(** Soundness: every run, complete or cut short, is allowed. *)
Theorem respects_sound {A} (p : prog S E A) m Q R tr o :
  respects P p m Q R → exec p tr o →
  ∃ m', accepts P m tr = Some m' ∧
    match o with Done a => Q a m' | Failed e => R e m' | _ => True end.
Proof.
  revert m tr; induction p as [a|e| |c k IH]; cbn; intros m tr H Hx.
  1-3: destruct Hx as [[-> ->]|[-> ->]]; eauto.
  destruct Hx as [[-> ->]|(r&tr'&->&Hx)]; [by eauto|].
  cbn. specialize (H r). destruct (mstep P m (Ev c r)); [eauto|done].
Qed.
End Protocols.

(** ** Fuel

    [approx p q]: [q] behaves as [p] except that it may go on where [p] ran out of
    fuel.  Loops with more fuel are above loops with less fuel, so a run which
    ended within some fuel is the run for every larger fuel. *)
Inductive approx {S E A} : prog S E A → prog S E A → Prop :=
| approx_ret a : approx (Ret a) (Ret a)
| approx_throw e : approx (Throw e) (Throw e)
| approx_spin q : approx Spin q
| approx_call c k k' : (∀ r, approx (k r) (k' r)) → approx (Call c k) (Call c k').

Create HintDb fuel.

Section Fuel.
Context {S : Sig} {E : Type}.

Lemma approx_refl {A} (p : prog S E A) : approx p p.
Proof. induction p; constructor; auto. Qed.

Lemma approx_bind {A B} (p p' : prog S E A) (f f' : A → prog S E B) :
  approx p p' → (∀ a, approx (f a) (f' a)) → approx (bind f p) (bind f' p').
Proof. intros H Hf. induction H; cbn; try constructor; auto. Qed.

Lemma approx_attempt {E' A} (p p' : prog S E A) :
  approx p p' → approx (attempt (E':=E') p) (attempt p').
Proof. intros H. induction H; cbn; constructor; auto. Qed.

Lemma approx_loop {I A} n n' (b b' : I → prog S E (I + A)) i :
  n ≤ n' → (∀ i, approx (b i) (b' i)) → approx (loop n b i) (loop n' b' i).
Proof.
  intros Hn Hb; revert n' i Hn; induction n as [|n IH]; intros n' i Hn; [constructor|].
  destruct n' as [|n']; [lia|]. cbn. apply approx_bind; [done|].
  intros [i'|a]; [apply IH; lia|constructor].
Qed.

Lemma approx_foldM {X A} (f f' : A → X → prog S E A) l a :
  (∀ a x, approx (f a x) (f' a x)) → approx (foldM f l a) (foldM f' l a).
Proof.
  intros Hf; revert a; induction l as [|x l IH]; intros a; cbn; [constructor|].
  apply approx_bind; auto.
Qed.

Lemma approx_run {A W} (h : handler S W) (p q : prog S E A) w :
  approx p q → result_of (run h p w) ≠ Exhausted → run h q w = run h p w.
Proof.
  intros H; revert w; induction H as [| | |c k k' H IH]; intros w Hr; try done.
  cbn in *. destruct (h c w) as [r w']. specialize (IH r w').
  destruct (run h (k r) w') as [[o w''] tr]. cbn in *.
  rewrite IH; done.
Qed.
End Fuel.

#[export] Hint Resolve approx_refl approx_bind approx_attempt approx_loop approx_foldM : fuel.

(** Structural goals [approx (f n) (f n')]: walk the program, loops by
    [approx_loop]. *)
Ltac solve_fuel :=
  repeat first
    [ done
    | apply approx_refl
    | apply approx_bind; [|intros ?]
    | apply approx_attempt
    | apply approx_loop; [|intros ?]
    | apply approx_foldM; intros ??
    | progress eauto with fuel
    | match goal with
      | |- approx (if ?b then _ else _) _ => destruct b
      | |- approx (match ?x with _ => _ end) _ => destruct x
      end ].

(** ** [slice::sort_unstable_by]

    The order of equal elements is unspecified by the standard library, so the
    sort is an interface: a permutation of the input which is sorted when the
    comparison is a total preorder. *)
Class SortUnstable := {
  sort_unstable_by {A} : (A → A → comparison) → list A → list A;
  sort_unstable_perm {A} (cmp : A → A → comparison) l : sort_unstable_by cmp l ≡ₚ l;
  sort_unstable_sorted {A} (cmp : A → A → comparison) l :
    Total (λ x y, cmp x y ≠ Gt) → Transitive (λ x y, cmp x y ≠ Gt) →
    StronglySorted (λ x y, cmp x y ≠ Gt) (sort_unstable_by cmp l)
}.

(** One implementation: merge sort. *)
#[export] Instance merge_sort_unstable : SortUnstable := {
  sort_unstable_by A cmp := merge_sort (λ x y, cmp x y ≠ Gt);
  sort_unstable_perm A cmp l := merge_sort_Permutation _ l;
  sort_unstable_sorted A cmp l HT HTr := StronglySorted_merge_sort _ l
}.

Lemma sorted_head_least {A} (R : A → A → Prop) x l y :
  Reflexive R → StronglySorted R (x :: l) → y ∈ x :: l → R x y.
Proof.
  intros ? [_ Hall]%StronglySorted_inv [->|Hin]%elem_of_cons; [done|].
  rewrite Forall_forall in Hall. auto.
Qed.

(** ** Which requests a program can issue *)
Fixpoint uses {S E A} (ok : op S → bool) (p : prog S E A) : Prop :=
  match p with
  | Call c k => ok c = true ∧ ∀ r, uses ok (k r)
  | _ => True
  end.

Create HintDb uses.

Section Uses.
Context {S : Sig} {E : Type} (ok : op S → bool).

Lemma uses_bind {A B} (p : prog S E A) (f : A → prog S E B) :
  uses ok p → (∀ a, uses ok (f a)) → uses ok (bind f p).
Proof. intros Hp Hf. induction p; cbn in *; try done. destruct Hp. eauto. Qed.

Lemma uses_call (c : op S) : ok c = true → uses ok (call (E:=E) c).
Proof. done. Qed.

Lemma uses_attempt {E' A} (p : prog S E A) : uses ok p → uses ok (attempt (E':=E') p).
Proof. intros Hp. induction p; cbn in *; try done. destruct Hp. eauto. Qed.

Lemma uses_loop {I A} fuel (body : I → prog S E (I + A)) i :
  (∀ i, uses ok (body i)) → uses ok (loop fuel body i).
Proof.
  intros Hb. revert i; induction fuel as [|n IH]; intros i; cbn; [done|].
  apply uses_bind; [done|]. intros [i'|a]; [apply IH|done].
Qed.

Lemma uses_foldM {X A} (f : A → X → prog S E A) l a :
  (∀ a x, uses ok (f a x)) → uses ok (foldM f l a).
Proof. intros Hf. revert a; induction l as [|x l IH]; intros a; cbn; eauto using uses_bind. Qed.

Lemma uses_ok_or {A} (e : E) (o : option A) : uses ok (ok_or (S:=S) e o).
Proof. by destruct o. Qed.

Lemma uses_lift {X A} (f : X → E) (r : X + A) : uses ok (lift (S:=S) f r).
Proof. by destruct r. Qed.

Lemma uses_ensure b (e : E) : uses ok (ensure (S:=S) b e).
Proof. by destruct b. Qed.

Lemma uses_weaken (ok' : op S → bool) {A} (p : prog S E A) :
  (∀ c, ok c = true → ok' c = true) → uses ok p → uses ok' p.
Proof. intros Hok Hp. induction p; cbn in *; try done. destruct Hp. eauto. Qed.

(** In a run, only such requests occur. *)
Lemma uses_sound {A} (p : prog S E A) tr o :
  uses ok p → exec p tr o → Forall (λ e, match e with Ev c _ => ok c = true end) tr.
Proof.
  revert tr; induction p as [| | |c k IH]; cbn; intros tr Hu Hx.
  1-3: by destruct Hx as [[-> _]|[-> _]].
  destruct Hx as [[-> _]|(r&tr'&->&Hx)]; [done|]. destruct Hu. constructor; eauto.
Qed.

(** Requests which a protocol ignores. *)
Lemma respects_uses (P : protocol S) {A} (p : prog S E A) m :
  (∀ c r m, ok c = true → mstep P m (Ev c r) = Some m) → uses ok p →
  respects P p m (λ _ m', m' = m) (λ _ m', m' = m).
Proof.
  intros Hok. induction p as [| | |c k IH]; cbn; intros Hu; try done.
  destruct Hu. intros r. rewrite Hok by done. auto.
Qed.
End Uses.

(** Requests which a protocol ignores in the state [m]. *)
Lemma respects_uses_at {S E A} (ok : op S → bool) (P : protocol S) (p : prog S E A) m :
  (∀ c r, ok c = true → mstep P m (Ev c r) = Some m) → uses ok p →
  respects P p m (λ _ m', m' = m) (λ _ m', m' = m).
Proof.
  intros Hok. induction p as [| | |c k IH]; cbn; intros Hu; try done.
  destruct Hu. intros r. rewrite Hok by done. auto.
Qed.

Exercise:
From the records above, transcribe without alteration every line from the one with "cbn. specialize (H" to the one with "Proof. induction p; constructor; auto. Qed.", inclusive.

Written response:
  cbn. specialize (H r). destruct (mstep P m (Ev c r)); [eauto|done].
Qed.
End Protocols.

(** ** Fuel

    [approx p q]: [q] behaves as [p] except that it may go on where [p] ran out of
    fuel.  Loops with more fuel are above loops with less fuel, so a run which
    ended within some fuel is the run for every larger fuel. *)
Inductive approx {S E A} : prog S E A → prog S E A → Prop :=
| approx_ret a : approx (Ret a) (Ret a)
| approx_throw e : approx (Throw e) (Throw e)
| approx_spin q : approx Spin q
| approx_call c k k' : (∀ r, approx (k r) (k' r)) → approx (Call c k) (Call c k').

Create HintDb fuel.

Section Fuel.
Context {S : Sig} {E : Type}.

Lemma approx_refl {A} (p : prog S E A) : approx p p.
Proof. induction p; constructor; auto. Qed.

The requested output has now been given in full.